A critical determinant of neurological disease associated with highly pathogenic tick-borne flavivirus in mice.

UNLABELLED: Tick-borne encephalitis virus (TBEV) and Omsk hemorrhagic fever virus (OHFV) are highly pathogenic tick-borne flaviviruses; TBEV causes neurological disease in humans, while OHFV causes a disease typically identified with hemorrhagic fever. Although TBEV and OHFV are closely related genetically, the viral determinants responsible for these distinct disease phenotypes have not been identified. In this study, chimeric viruses incorporating components of TBEV and OHFV were generated using infectious clone technology, and their pathological characteristics were analyzed in a mouse model to identify virus-specific determinants of disease.
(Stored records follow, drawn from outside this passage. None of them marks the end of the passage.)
Definition step (s : state) (i : input) : state :=
  match finished s with
  | Some _ => s
  | None =>
      match i, at_pc s with
      | Signal, _ => set_finished KilledBySignal s
      | ServerExited, c =>
          if server_exited s then s
          else
            let s := set_server_exited s in
            match c with
            | AwaitStatus => set_finished (Exited 0) s
            | _ => s
            end
      | FetchSettled ok, AwaitFetch start k =>
          if ok then
            let cmd := [js "deno"; js "task"; js "test:e2e"] in
            let r := spawnChild w TestSite cmd in
            let s := emit (ESpawn TestSite cmd r) s in
            match r with
            | Some _ => set_pc AwaitTest s
            | None => exit 1 s
            end
          else set_pc (AwaitDelay start k) (emit (ESleep 1000) s)
      | BackoffElapsed, AwaitDelay start k => waitForServer_loop start (S k) s
      | TestExited success, AwaitTest =>
          if success then finally s else exit 1 s
      | _, _ => s
      end
  end.

Definition run (sched : list input) : state := fold_left step sched runTests.

End Run.

End Legacy.

(** ** Vocabulary of the properties *)

(** A string of white space only, and a word: a non-empty string without
    white space. *)
Definition blank (s : jsstring) : Prop := Forall (fun c => is_ws c = true) s.
Definition word (s : jsstring) : Prop :=
  s <> [] /\ Forall (fun c => is_ws c = false) s.

(** The end of the string or a white-space character comes next. *)
Definition at_gap (s : jsstring) : Prop :=
  match s with
  | [] => True
  | c :: _ => is_ws c = true
  end.

(** The specification of a command: [Splits raw ts] when [ts] lists, in
    order, the maximal runs of non-white-space characters of [raw], that
    is, [raw] split on runs of white space with the empty pieces
    dropped. *)
Inductive Splits : jsstring -> list jsstring -> Prop :=
| Splits_blank sp : blank sp -> Splits sp []
| Splits_word sp t rest ts :
    blank sp -> word t -> at_gap rest -> Splits rest ts ->
    Splits (sp ++ t ++ rest) (t :: ts).

(** The sleeps and the progress lines of a trace, in order, and counts. *)
Definition sleeps (tr : list event) : list Q :=
  flat_map (fun e => match e with ESleep ms => [ms] | _ => [] end) tr.

Definition progress_lines (tr : list event) : list nat :=
  flat_map (fun e => match e with EProgress k => [k] | _ => [] end) tr.

Definition is_probe (e : event) : bool :=
  match e with EProbe => true | _ => false end.

Definition is_sigterm (e : event) : bool :=
  match e with EKill _ SIGTERM => true | _ => false end.

Definition is_sigkill (e : event) : bool :=
  match e with EKill _ SIGKILL => true | _ => false end.

Definition is_kill (e : event) : bool :=
  match e with EKill _ _ => true | _ => false end.

Definition is_spawn_at (at_site : site) (e : event) : bool :=
  match e, at_site with
  | ESpawn BuildSite _ _, BuildSite => true
  | ESpawn ServerSite _ _, ServerSite => true
  | ESpawn TestSite _ _, TestSite => true
  | _, _ => false
  end.

Definition is_cleanup (e : event) : bool :=
  match e with ECleanup _ => true | _ => false end.

Definition count (f : event -> bool) (tr : list event) : nat :=
  length (List.filter f tr).

(** A child process was created. *)
Definition child_started (tr : list event) : Prop :=
  exists at_site cmd p, In (ESpawn at_site cmd (Some p)) tr.

(** The event loop delivers neither the outcome of a probe nor a
    signal. *)
Definition probe_pending (sched : list input) : Prop :=
  Forall (fun i => match i with
                   | FetchSettled _ | Signal => False
                   | _ => True
                   end) sched.

(** The event loop delivers neither the status of the build nor a
    signal. *)
Definition build_pending (sched : list input) : Prop :=
  Forall (fun i => match i with
                   | BuildExited _ | Signal => False
                   | _ => True
                   end) sched.

(** [n] failed probes in a row, each followed by its sleep. *)
Fixpoint rounds (n : nat) : list input :=
  match n with
  | O => []
  | S n' => FetchSettled false :: BackoffElapsed :: rounds n'
  end.

(** The first [n] values of the backoff, and the multiples of five
    among the attempt counts 1 to [n]. *)
Definition ladder (n : nat) : list Q := List.map backoff (seq 0 n).

Definition fives (n : nat) : list nat :=
  List.filter (fun k => (k mod 5 =? 0)%nat) (seq 1 n).

(** What the loop of [waitForServer] leaves in a trace: the probes,
    the sleeps and the progress lines, in order. *)
Definition in_loop (e : event) : bool :=
  match e with
  | EProbe | ESleep _ | EProgress _ => true
  | _ => false
  end.

Definition loop_events (tr : list event) : list event :=
  List.filter in_loop tr.

(** The first [n] turns of the loop that found the server not ready:
    turn [k] (from 0) is the probe, the sleep of [backoff k] after it
    failed, and the progress line when [k + 1] is a multiple of five. *)
Fixpoint waits (n : nat) : list event :=
  match n with
  | O => []
  | S k => waits k ++ [EProbe; ESleep (backoff k)] ++
           (if (S k mod 5 =? 0)%nat then [EProgress (S k)] else [])
  end.

(** The loop has been left (or not entered), a probe is under way, or
    the runner sleeps after a probe that failed. *)
Inductive loop_shape : list event -> Prop :=
| shape_left (n : nat) : loop_shape (waits n)
| shape_probing (n : nat) : loop_shape (waits n ++ [EProbe])
| shape_asleep (n : nat) :
    loop_shape (waits n ++ [EProbe; ESleep (backoff n)]).

(** ** Invariants of the flexible runner *)

Module FlexibleInv.
Import Flexible.

Section Inv.

Variable w : World.
Variable e : gmap string jsstring.
Variable T : Z.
We found that only four amino acids near the C terminus of the NS5 protein were primarily responsible for the development of neurological disease. Mutation of these four amino acids had no effect on viral replication or histopathological features, including inflammatory responses, in mice. These findings suggest a critical role for NS5 in stimulating neuronal dysfunction and degeneration following TBEV infection and provide new insights into the molecular mechanisms underlying the pathogenesis of tick-borne flaviviruses. IMPORTANCE: Tick-borne encephalitis virus (TBEV) and Omsk hemorrhagic fever virus (OHFV) belong to the tick-borne encephalitis serocomplex, genus Flavivirus, family Flaviviridae. Although TBEV causes neurological disease in humans while OHFV causes a disease typically identified with hemorrhagic fever. In this study, we investigated the viral determinants responsible for the different disease phenotypes using reverse genetics technology. We identified a cluster of only four amino acids in nonstructural protein 5 primarily involved in the development of neurological disease in a mouse model. Moreover, the effect of these four amino acids was independent of viral replication property and did not affect the formation of virus-induced lesions in the brain directly. These data suggest that these amino acids may be involved in the induction of neuronal dysfunction and degeneration in virus-infected neurons, ultimately leading to the neurological disease phenotype. These findings provide new insight into the molecular mechanisms of tick-borne flavivirus pathogenesis.